Work item ->
For each line below that includes the string "destruct", show the whole line.

-------- Data under study --------

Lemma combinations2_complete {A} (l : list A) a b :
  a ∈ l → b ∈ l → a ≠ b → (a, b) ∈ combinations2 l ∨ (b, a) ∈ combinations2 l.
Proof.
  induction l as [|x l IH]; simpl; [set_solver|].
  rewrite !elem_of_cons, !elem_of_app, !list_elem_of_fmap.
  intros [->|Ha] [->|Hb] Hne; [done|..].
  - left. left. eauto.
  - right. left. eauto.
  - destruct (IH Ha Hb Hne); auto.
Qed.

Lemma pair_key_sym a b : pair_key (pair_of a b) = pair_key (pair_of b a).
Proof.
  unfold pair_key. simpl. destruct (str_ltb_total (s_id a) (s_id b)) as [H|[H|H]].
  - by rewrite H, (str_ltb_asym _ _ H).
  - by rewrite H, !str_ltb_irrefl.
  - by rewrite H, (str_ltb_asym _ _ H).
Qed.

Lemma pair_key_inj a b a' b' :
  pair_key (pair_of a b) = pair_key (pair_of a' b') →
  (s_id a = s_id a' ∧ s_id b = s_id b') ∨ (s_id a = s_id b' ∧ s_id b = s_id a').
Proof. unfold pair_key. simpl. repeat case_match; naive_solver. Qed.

--------

Exercise solution ->
  - destruct (IH Ha Hb Hne); auto.
  unfold pair_key. simpl. destruct (str_ltb_total (s_id a) (s_id b)) as [H|[H|H]].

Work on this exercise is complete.